I’m very confused in creating Tables in MySQL because I read some PHP tutorials and the authors create two tables in their database and then linking them up later in PHP using joins.
Here’s an example I got from an article..
Here the author created the table users and groups.
CREATE TABLE users (
id int(8) NOT NULL auto_increment,
name varchar(255) NOT NULL default '',
pass varchar(255) NOT NULL default '',
PRIMARY KEY (id)
) TYPE=InnoDB;
CREATE TABLE groups (
uid int(8) NOT NULL default '0',
grp varchar(255) NOT NULL default ''
) TYPE=InnoDB;
When I look at it, isn’t the groups table not necessary? I mean I can just create the table this way:
CREATE TABLE users (
id int(8) NOT NULL auto_increment,
name varchar(255) NOT NULL default '',
pass varchar(255) NOT NULL default '',
grp varchar(255) NOT NULL default ''
PRIMARY KEY (id)
) TYPE=InnoDB;
In this way, I can just query the database and I don’t need to join the two tables together at all.

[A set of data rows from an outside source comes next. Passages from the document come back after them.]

(* ===== verification/TcpSafety.v ===== *)
(** * What every use of a TCP interface keeps

    The data of a socket may be anything and may fault; as long as it does
    not, the invariant of [TcpLifecycle] is kept, and the functions that an
    owner calls, the events of the socket and the timer never fault under it. *)

From S2P Require Import Prelude CInt Package BufferStream Codec SessionCodec Endpoint PackageFields PackageCodec HandCodec MergedPackages AesPadding Crypto UdpBox TcpInterface TcpUnbox TcpPush TcpLifecycle.

Section keeps.
Context {P : PeerInfoOps} {A : AesOps} {B : Mbedtls} {St : Type} {K : KeyService St}.
Context (secret junk behind uninit : list Z) (socket_result : nat → Z) (socket_sent : nat → nat).
Context (owner_event : nat → Z → TcpEvent → option (list OwnerCall * Z)).
Context (has_container create_container : nat → list Z → bool) (tunnel_first : nat → list Z → AnyPackage → list OwnerCall * Z).
Context (owner_ok : ∀ n o e calls r, owner_event n o e = Some (calls, r) → Forall call_ok calls).
Context (tunnel_ok : ∀ n peerid p, Forall call_ok (tunnel_first n peerid p).1).

Notation TM := (M Bdt_TcpInterface).
Notation WM := (M (TcpWorld St)).

(** A function that, when it returns, leaves the interface alive. *)
Definition keeps {X} (c : WM X) : Prop :=
  ∀ w x w', alive [] (w_ti w) → c w = Some (x, w') → alive [] (w_ti w').

Lemma keeps_bind {X Y} (c : WM X) (k : X → WM Y) : keeps c → (∀ x, keeps (k x)) → keeps (c ≫= k).
Proof.
  intros Hc Hk w y w' Hw E. unfold mbind, M_bind in E. destruct (c w) as [[x w1]|] eqn:E1; [|done].
  exact (Hk x w1 y w' (Hc w x w1 Hw E1) E).
Qed.
Lemma keeps_ret {X} (x : X) : keeps (mret x).
Proof. intros w y w' Hw [= _ <-]. done. Qed.
Lemma keeps_fault {X} : keeps (mfault : WM X).
Proof. by intros w y w' Hw. Qed.
Lemma keeps_assert b : keeps (massert b).
Proof. intros w y w' Hw E. destruct b; [by injection E as _ <-|done]. Qed.
Lemma keeps_lift {X} (o : option X) : keeps (lift o).
Proof. intros w y w' Hw E. destruct o; [by injection E as _ <-|done]. Qed.
Lemma keeps_get {X} (f : Bdt_TcpInterface → X) : keeps (ti_get f).
Proof. intros w y w' Hw [= _ <-]. done. Qed.
Lemma keeps_keys {X} (c : M St X) : keeps (on_keys c).
Proof. intros w y w' Hw E. unfold on_keys in E. destruct (c (w_keys w)) as [[z s]|]; by simplify_eq/=. Qed.
Lemma keeps_on_ti {X} (c : TM X) : lives [] c → keeps (on_ti c).
Proof.
  intros Hc w y w' Hw E. unfold on_ti in E. destruct (Hc _ Hw) as (x & t & E1 & Ht). rewrite E1 in E. by simplify_eq/=.
Qed.

(** A field that is not about the life of the interface. *)
Definition aside (f : Bdt_TcpInterface → Bdt_TcpInterface) : Prop :=
  ∀ t, ti_state (f t) = ti_state t ∧ ti_socketRefCount (f t) = ti_socketRefCount t ∧ ti_owner (f t) = ti_owner t ∧
       ti_socket (f t) = ti_socket t ∧ ti_trace (f t) = ti_trace t.

Lemma keeps_set f : aside f → keeps (ti_set f).
Proof.
  intros Hf w y w' Hw [= _ <-]. cbn. destruct (Hf (w_ti w)) as (E1 & E2 & E3 & E4 & E5).
  destruct Hw. by split; rewrite ?E1, ?E2, ?E3, ?E4, ?E5.
Qed.
Lemma keeps_if {X} {Q : Prop} (d : Decision Q) (a b : WM X) : keeps a → keeps b → keeps (if d then a else b).
Proof. by destruct d. Qed.
Lemma keeps_bool {X} (b : bool) (a c : WM X) : keeps a → keeps c → keeps (if b then a else c).
Proof. by destruct b. Qed.

End keeps.

Create HintDb keeps.
#[export] Hint Resolve keeps_ret keeps_fault keeps_assert keeps_lift keeps_get keeps_keys : keeps.

(** Goes through the branches of a function. *)
Ltac keeps_step :=
  first [ progress eauto with keeps nocore
        | apply keeps_bind; [|intros]
        | apply keeps_if | apply keeps_bool
        | apply keeps_set; by intros []
        | match goal with |- keeps (match ?x with _ => _ end) => destruct x end
        | match goal with |- keeps (let '(_, _) := ?x in _) => destruct x end ].
Ltac keeps := intros; cbv zeta; repeat (keeps_step; cbv zeta).

Section safety.
Context {P : PeerInfoOps} {A : AesOps} {B : Mbedtls} {St : Type} {K : KeyService St}.
Context (secret junk behind uninit : list Z) (socket_result : nat → Z) (socket_sent : nat → nat).
Context (owner_event : nat → Z → TcpEvent → option (list OwnerCall * Z)).
Context (has_container create_container : nat → list Z → bool) (tunnel_first : nat → list Z → AnyPackage → list OwnerCall * Z).
Context (owner_ok : ∀ n o e calls r, owner_event n o e = Some (calls, r) → Forall call_ok calls).
Context (tunnel_ok : ∀ n peerid p, Forall call_ok (tunnel_first n peerid p).1).

Notation TM := (M Bdt_TcpInterface).
Notation WM := (M (TcpWorld St)).

(** ** The parser *)

Lemma keeps_skip n data : keeps (skip (St := St) n data).
Proof. unfold skip. keeps. Qed.
Lemma keeps_append data : keeps (TcpInterfaceAppendCache (St := St) data).
Proof. unfold TcpInterfaceAppendCache. keeps. Qed.
#[local] Hint Resolve keeps_skip keeps_append : keeps.
Lemma keeps_fill n data : keeps (TcpInterfaceTryFillCache (St := St) n data).
Proof. unfold TcpInterfaceTryFillCache. keeps. Qed.
#[local] Hint Resolve keeps_fill : keeps.

Lemma keeps_step_of (rec : Parser (St := St)) data n used first :
  (∀ d n u f, keeps (rec d n u f)) → keeps (parser_step secret junk behind rec data n used first).
Proof.
  intros Hrec. unfold parser_step, first_length, first_body, body_length, body_body, more_boxes, guess, guess_clear, guess_key,
    guess_exchange, guess_data, box_done.
  keeps.
Qed.

Lemma keeps_parser fuel data n used first :
  keeps (TcpInterfaceUnboxParserPushData (St := St) secret junk behind fuel data n used first).
Proof.
  revert data n used first. induction fuel as [|fuel IH]; intros; cbn [TcpInterfaceUnboxParserPushData]; [keeps|].
  by apply keeps_step_of.
Qed.

(** ** What a socket delivers *)

Notation socket_tell := (tell_owner socket_result socket_sent owner_event).

Lemma keeps_act a : plain a = true → on_the_socket a = false → keeps (ti_act (St := St) a).
Proof. intros. by apply keeps_on_ti, act_lives. Qed.
Lemma keeps_tell e : keeps (on_ti (St := St) (socket_tell e)).
Proof. by apply keeps_on_ti, tell_owner_lives. Qed.
Lemma keeps_reset : keeps (on_ti (St := St) Bdt_TcpInterfaceReset).
Proof. apply keeps_on_ti, Reset_lives. Qed.
Lemma keeps_asked : keeps (on_ti (St := St) asked).
Proof. apply keeps_on_ti. intros t Ht. by eexists _, t. Qed.
Lemma keeps_first_calls n peerid p :
  keeps (on_ti (St := St) (run_calls socket_result socket_sent (tunnel_first n peerid p).1)).
Proof. by apply keeps_on_ti, run_calls_lives. Qed.
#[local] Hint Resolve keeps_tell keeps_reset keeps_asked keeps_first_calls : keeps.
#[local] Hint Extern 1 (keeps (ti_act _)) => by apply keeps_act : keeps.

Lemma keeps_free n packages : keeps (free_slots (St := St) n packages).
Proof. revert packages. induction n as [|n IH]; intros [|[p|] packages]; cbn [free_slots]; keeps. Qed.
Lemma keeps_decrypt box : keeps (decrypt_box (St := St) behind box).
Proof. unfold decrypt_box. keeps. Qed.
#[local] Hint Resolve keeps_free keeps_decrypt : keeps.
Lemma keeps_open box : keeps (open_box (St := St) behind box).
Proof. unfold open_box. keeps. Qed.
Lemma keeps_decode data n packages start : keeps (decode_box (St := St) behind uninit data n packages start).
Proof. unfold decode_box. keeps. Qed.
#[local] Hint Resolve keeps_open keeps_decode : keeps.

Lemma keeps_first packages : keeps (first_of_first packages).
Proof. unfold first_of_first. keeps. Qed.
#[local] Hint Resolve keeps_first : keeps.

Lemma keeps_OnFirst packages peerid :
  keeps (TcpInterfaceOnFirstPackages socket_result socket_sent has_container create_container tunnel_first packages peerid).
Proof.
  unfold TcpInterfaceOnFirstPackages, ti_asked.
  apply keeps_bind; [auto with keeps|intros first]. apply keeps_bind; [auto with keeps|intros n].
  apply keeps_bind; [keeps|intros [|]]; [|keeps]. apply keeps_bind; [auto with keeps|intros n2].
  apply keeps_bind; [auto with keeps|intros _]. pose proof (keeps_first_calls n2 peerid first.2) as H.
  destruct (tunnel_first n2 peerid first.2) as [calls r]. apply keeps_bind; [exact H|]. keeps.
Qed.
Lemma keeps_OnFirstResp packages :
  keeps (TcpInterfaceOnFirstResp (St := St) socket_result socket_sent owner_event packages).
Proof. unfold TcpInterfaceOnFirstResp. keeps. Qed.
#[local] Hint Resolve keeps_OnFirst keeps_OnFirstResp : keeps.

Lemma keeps_stream boxes : keeps (push_stream (St := St) behind socket_result socket_sent owner_event boxes).
Proof. unfold TcpInterfaceOnData. induction boxes as [|box boxes IH]; cbn [push_stream]; unfold TcpInterfaceOnData; keeps. Qed.
Lemma keeps_packages boxes packages :
  keeps (push_packages (St := St) behind uninit socket_result socket_sent owner_event boxes packages).
Proof.
  revert packages. induction boxes as [|box boxes IH]; intros packages; cbn [push_packages];
    unfold TcpInterfaceOnPackages, TcpInterfaceFreePackages; keeps.
Qed.
#[local] Hint Resolve keeps_stream keeps_packages : keeps.

Lemma keeps_push_boxes boxes first :
  keeps (push_boxes behind uninit socket_result socket_sent owner_event has_container create_container tunnel_first boxes first).
Proof. unfold push_boxes, push_first, TcpInterfaceFreePackages. keeps. Qed.

Lemma push_end_lives : lives [] (push_end socket_result socket_sent owner_event).
Proof.
  intros t Ht. unfold push_end, mbind at 1, M_bind at 1, get at 1, mread at 1.
  destruct (decide (ti_state t = BDT_TCP_INTERFACE_STATE_STREAM)) as [Es|Es].
  - assert (H2 : alive [] (set_state BDT_TCP_INTERFACE_STATE_STREAM_RECV_CLOSED t)) by (apply alive_state; [done|by rewrite Es|done]).
    destruct (tell_owner_lives socket_result socket_sent owner_event owner_ok [] (OnData []) _ H2) as (r & t3 & E3 & H3).
    unfold mbind at 1, M_bind at 1. unfold mbind at 1, M_bind at 1, mwrite at 1, mret at 1, M_ret at 1.
    unfold mbind at 1, M_bind at 1. rewrite (M_bind_Some _ _ _ _ _ E3). unfold mret at 1, M_ret at 1.
    rewrite decide_False by (by rewrite Es). by eexists _, t3.
  - destruct (decide (ti_state t = BDT_TCP_INTERFACE_STATE_STREAM_CLOSING)) as [Ec|Ec]; [|by eexists _, t].
    assert (Hc : ti_state t ≠ BDT_TCP_INTERFACE_STATE_CLOSED) by (by rewrite Ec).
    destruct (alive_open [] t Ht Hc) as (Hn & Hs & _).
    exists tt, (ended (drop_owner (ti_owner t) ++ SocketDestroy :: [] ++ []) t). split.
    + unfold mbind at 1, M_bind at 1. unfold mbind at 1, M_bind at 1, mwrite at 1.
      unfold mbind at 1, M_bind at 1, get at 1, mread at 1. unfold mbind at 1, M_bind at 1, mwrite at 1, mret at 1, M_ret at 1.
      unfold mbind at 1, M_bind at 1, mret at 1, M_ret at 1.
      erewrite M_bind_Some by (apply release_last; [exact Hn|exact Hs]). rewrite release_owner_run.
      unfold ended. destruct t. cbn in *. by rewrite <- app_assoc.
    + apply alive_ended; [done|done|by rewrite app_nil_r|constructor].
Qed.

Lemma event_lives held e : lives held (BdtPushTcpSocketEvent socket_result socket_sent owner_event e).
Proof.
  pose proof (tell_owner_lives socket_result socket_sent owner_event owner_ok held) as Ht.
  destruct e; cbn [BdtPushTcpSocketEvent]; apply lives_bind; try apply Ht; intros; try apply lives_ret.
  - by apply SetState_lives.
  - case_decide; [apply lives_ret|]. apply lives_bind; [apply Ht|intros; apply lives_ret].
Qed.

Lemma overtime_lives held : lives held OnTcpWaitFirstPackageOvertime.
Proof.
  unfold OnTcpWaitFirstPackageOvertime. apply lives_bind.
  { intros t Ht. eexists tt, _. split; [reflexivity|]. destruct Ht. by split. }
  intros _. apply lives_bind; [intros t Ht; by eexists _, t|]. intros s.
  case_decide; [|apply lives_ret]. apply lives_bind; [apply Reset_lives|intros; apply lives_ret].
Qed.

Lemma keeps_push fuel data :
  keeps (BdtPushTcpSocketData secret junk behind uninit socket_result socket_sent owner_event has_container create_container
    tunnel_first fuel data).
Proof.
  assert (He : keeps (on_ti (St := St) (push_end socket_result socket_sent owner_event))) by apply keeps_on_ti, push_end_lives.
  revert data. induction fuel as [|fuel IH]; intros data; cbn [BdtPushTcpSocketData]; unfold TcpInterfaceOnData.
  { apply keeps_fault. }
  pose proof keeps_parser. pose proof keeps_push_boxes. keeps.
Qed.
End safety.

(** ** Whatever happens to an interface *)

Inductive TcpOp :=
  | OpCall (c : OwnerCall)
  | OpEvent (e : TcpSocketEvent)
  | OpOvertime
  | OpData (fuel : nat) (data : list Z).

Section life.
Context {P : PeerInfoOps} {A : AesOps} {B : Mbedtls} {St : Type} {K : KeyService St}.

(** What surrounds an interface: the private key, memory nobody wrote, what
    the socket answers, and what owners and tunnels do. *)
Record Surroundings := mkSurroundings {
  su_secret : list Z;
  su_junk : list Z;
  su_behind : list Z;
  su_uninit : list Z;
  su_result : nat → Z;
  su_sent : nat → nat;
  su_owner : nat → Z → TcpEvent → option (list OwnerCall * Z);
  su_container : nat → list Z → bool;
  su_create : nat → list Z → bool;
  su_first : nat → list Z → AnyPackage → list OwnerCall * Z }.

(** Owners and tunnels never set a state from or to [CLOSED]. *)
Definition respectful (su : Surroundings) : Prop :=
  (∀ n o e calls r, su_owner su n o e = Some (calls, r) → Forall call_ok calls) ∧
  (∀ n peerid p, Forall call_ok (su_first su n peerid p).1).

(** A call of the interface, from outside of it. *)
Definition tcp_call (su : Surroundings) (o : TcpOp) : option (M Bdt_TcpInterface unit) :=
  match o with
  | OpCall c => Some (run_call (su_result su) (su_sent su) c)
  | OpEvent e => Some (BdtPushTcpSocketEvent (su_result su) (su_sent su) (su_owner su) e)
  | OpOvertime => Some OnTcpWaitFirstPackageOvertime
  | OpData _ _ => None
  end.

Definition tcp_op (su : Surroundings) (o : TcpOp) : M (TcpWorld St) unit :=
  match o with
  | OpData fuel data =>
      BdtPushTcpSocketData (su_secret su) (su_junk su) (su_behind su) (su_uninit su) (su_result su) (su_sent su) (su_owner su)
        (su_container su) (su_create su) (su_first su) fuel data
  | _ => match tcp_call su o with Some c => on_ti c | None => mret tt end
  end.

Definition op_ok (o : TcpOp) : Prop := match o with OpCall c => call_ok c | _ => True end.

(** The interfaces that are reached, with the key manager of their stack, which
    others change meanwhile; each step may have other surroundings. *)
Inductive tcp_reached : TcpWorld St → Prop :=
  | reached_created passive keys : tcp_reached (mkWorld (TcpInterfaceCreate passive) keys)
  | reached_keys ti keys keys' : tcp_reached (mkWorld ti keys) → tcp_reached (mkWorld ti keys')
  | reached_op su o w w' :
      tcp_reached w → respectful su → op_ok o → tcp_op su o w = Some (tt, w') → tcp_reached w'.

Lemma tcp_call_lives su o c : respectful su → op_ok o → tcp_call su o = Some c → lives [] c.
Proof.
  intros [Hown Htun] Ho E. destruct o; simplify_eq/=.
  - by apply run_call_lives.
  - by apply event_lives.
  - by apply overtime_lives.
Qed.

Lemma tcp_op_keeps su o : respectful su → op_ok o → keeps (tcp_op su o).
Proof.
  intros Hsu Ho. destruct o; [..|destruct Hsu; by apply keeps_push]; apply keeps_on_ti; by eapply (tcp_call_lives su).
Qed.

Lemma reached_alive w : tcp_reached w → alive [] (w_ti w).
Proof.
  induction 1 as [passive keys|ti keys keys' _ IH|su o w w' _ IH Hsu Ho E].
  - apply alive_create.
  - done.
  - by apply (tcp_op_keeps su o Hsu Ho w tt w' IH).
Qed.


End life.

So what’s the purpose of creating two tables and not one? Please explain to me why linking together two tables is better than one.
I a lot of authentication systems 1 user can have multiple groups. Therefore 2 tables are necessary. If you want to have a good idea how to design your tables than you can have a read on database normalization.
even beter would be if you create a table for groups, a table for users, and a table for users in groups. This is because it’s common to have multiple users in a group and users can have multiple groups (many to many relation). Many to many relations in relational databases are not possible. Therefor you need the extra table.
An other advantage of this system is that if you decide to change the group name than you don’t need to change that name for each user. You can just change the name once and it’s changed for all users.
You get something like this.
You can also have a look at FCO-IM which is a more complicated method to design databases compared to ERM, but might be handy for bigger and more complicated databases.